--- Problem ---
Among the records that follow, set down only the lines from the one containing "factory_registry r : keeps" to the one containing "deliver_registry now sid", both included, exactly.

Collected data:
· · · · · · ·

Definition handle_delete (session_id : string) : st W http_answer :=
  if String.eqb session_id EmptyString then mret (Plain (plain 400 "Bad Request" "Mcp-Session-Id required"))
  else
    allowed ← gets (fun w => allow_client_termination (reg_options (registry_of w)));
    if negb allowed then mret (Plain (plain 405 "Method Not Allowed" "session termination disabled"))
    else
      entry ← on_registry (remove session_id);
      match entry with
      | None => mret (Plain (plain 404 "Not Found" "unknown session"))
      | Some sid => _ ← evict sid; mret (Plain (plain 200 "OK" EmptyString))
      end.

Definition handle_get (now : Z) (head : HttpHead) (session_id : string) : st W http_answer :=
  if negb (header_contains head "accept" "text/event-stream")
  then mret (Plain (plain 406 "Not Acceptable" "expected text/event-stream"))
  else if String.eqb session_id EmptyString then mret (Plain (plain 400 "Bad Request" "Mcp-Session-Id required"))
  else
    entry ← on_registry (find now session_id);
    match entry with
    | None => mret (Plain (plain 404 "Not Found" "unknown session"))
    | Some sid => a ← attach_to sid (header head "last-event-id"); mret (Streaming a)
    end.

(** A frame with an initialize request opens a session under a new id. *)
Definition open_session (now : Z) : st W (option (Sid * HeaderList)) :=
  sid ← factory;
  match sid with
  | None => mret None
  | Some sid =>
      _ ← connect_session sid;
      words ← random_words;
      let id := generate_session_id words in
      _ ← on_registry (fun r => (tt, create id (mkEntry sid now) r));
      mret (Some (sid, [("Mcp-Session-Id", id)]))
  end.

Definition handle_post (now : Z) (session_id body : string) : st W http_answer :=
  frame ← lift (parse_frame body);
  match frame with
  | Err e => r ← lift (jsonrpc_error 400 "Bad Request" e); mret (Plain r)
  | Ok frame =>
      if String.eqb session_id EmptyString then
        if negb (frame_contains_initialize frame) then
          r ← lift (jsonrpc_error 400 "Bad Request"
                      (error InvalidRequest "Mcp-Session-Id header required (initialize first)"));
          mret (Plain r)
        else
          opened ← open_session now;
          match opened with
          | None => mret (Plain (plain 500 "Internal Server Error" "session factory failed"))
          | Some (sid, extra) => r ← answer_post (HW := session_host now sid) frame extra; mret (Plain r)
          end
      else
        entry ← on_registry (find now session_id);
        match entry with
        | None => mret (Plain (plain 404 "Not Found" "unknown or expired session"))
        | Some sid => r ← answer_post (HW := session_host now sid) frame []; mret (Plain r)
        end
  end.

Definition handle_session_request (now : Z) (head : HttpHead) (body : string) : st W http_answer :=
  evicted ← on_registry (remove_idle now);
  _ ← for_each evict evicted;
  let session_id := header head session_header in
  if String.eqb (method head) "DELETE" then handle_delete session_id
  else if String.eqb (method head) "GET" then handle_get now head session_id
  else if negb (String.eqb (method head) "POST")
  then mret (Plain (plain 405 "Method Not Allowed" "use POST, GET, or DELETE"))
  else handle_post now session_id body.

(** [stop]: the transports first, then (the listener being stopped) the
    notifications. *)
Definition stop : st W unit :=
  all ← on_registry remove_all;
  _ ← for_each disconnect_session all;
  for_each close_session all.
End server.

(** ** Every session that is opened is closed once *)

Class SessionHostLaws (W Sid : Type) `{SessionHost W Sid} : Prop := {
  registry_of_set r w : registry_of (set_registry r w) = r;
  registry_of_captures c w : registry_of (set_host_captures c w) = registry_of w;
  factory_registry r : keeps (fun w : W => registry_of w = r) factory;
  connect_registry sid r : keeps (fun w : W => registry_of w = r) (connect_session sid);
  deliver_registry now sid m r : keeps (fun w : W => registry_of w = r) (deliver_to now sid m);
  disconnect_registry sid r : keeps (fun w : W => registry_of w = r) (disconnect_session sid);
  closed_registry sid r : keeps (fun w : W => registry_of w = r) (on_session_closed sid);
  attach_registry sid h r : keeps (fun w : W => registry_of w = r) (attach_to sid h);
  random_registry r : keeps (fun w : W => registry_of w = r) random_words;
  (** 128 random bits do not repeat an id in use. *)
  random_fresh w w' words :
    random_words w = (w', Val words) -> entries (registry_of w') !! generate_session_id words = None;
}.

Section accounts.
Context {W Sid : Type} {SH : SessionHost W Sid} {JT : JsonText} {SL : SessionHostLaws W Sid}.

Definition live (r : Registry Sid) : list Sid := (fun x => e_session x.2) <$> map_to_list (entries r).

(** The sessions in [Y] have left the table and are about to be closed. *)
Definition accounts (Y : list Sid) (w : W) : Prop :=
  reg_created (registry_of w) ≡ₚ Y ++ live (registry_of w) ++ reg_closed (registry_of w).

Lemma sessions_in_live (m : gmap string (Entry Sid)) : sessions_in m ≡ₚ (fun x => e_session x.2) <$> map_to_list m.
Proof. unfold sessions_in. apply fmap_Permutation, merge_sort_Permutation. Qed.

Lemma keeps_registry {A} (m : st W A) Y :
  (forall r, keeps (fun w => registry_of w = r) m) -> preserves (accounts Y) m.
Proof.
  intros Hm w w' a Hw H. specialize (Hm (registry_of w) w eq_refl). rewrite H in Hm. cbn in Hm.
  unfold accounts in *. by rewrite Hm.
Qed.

· · · · · · ·

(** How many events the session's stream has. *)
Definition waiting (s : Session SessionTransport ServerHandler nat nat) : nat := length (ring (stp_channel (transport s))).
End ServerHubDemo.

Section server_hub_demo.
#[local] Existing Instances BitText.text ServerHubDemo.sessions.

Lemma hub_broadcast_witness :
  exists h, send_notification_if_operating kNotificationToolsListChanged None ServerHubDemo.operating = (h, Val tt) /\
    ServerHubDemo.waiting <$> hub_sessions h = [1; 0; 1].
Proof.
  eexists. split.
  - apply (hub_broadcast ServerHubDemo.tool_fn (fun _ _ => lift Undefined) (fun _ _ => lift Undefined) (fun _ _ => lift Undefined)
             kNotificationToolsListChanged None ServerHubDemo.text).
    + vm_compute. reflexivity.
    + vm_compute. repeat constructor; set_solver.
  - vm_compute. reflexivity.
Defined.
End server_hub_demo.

· · · · · · ·

--- Result of this task ---
  factory_registry r : keeps (fun w : W => registry_of w = r) factory;
  connect_registry sid r : keeps (fun w : W => registry_of w = r) (connect_session sid);
  deliver_registry now sid m r : keeps (fun w : W => registry_of w = r) (deliver_to now sid m);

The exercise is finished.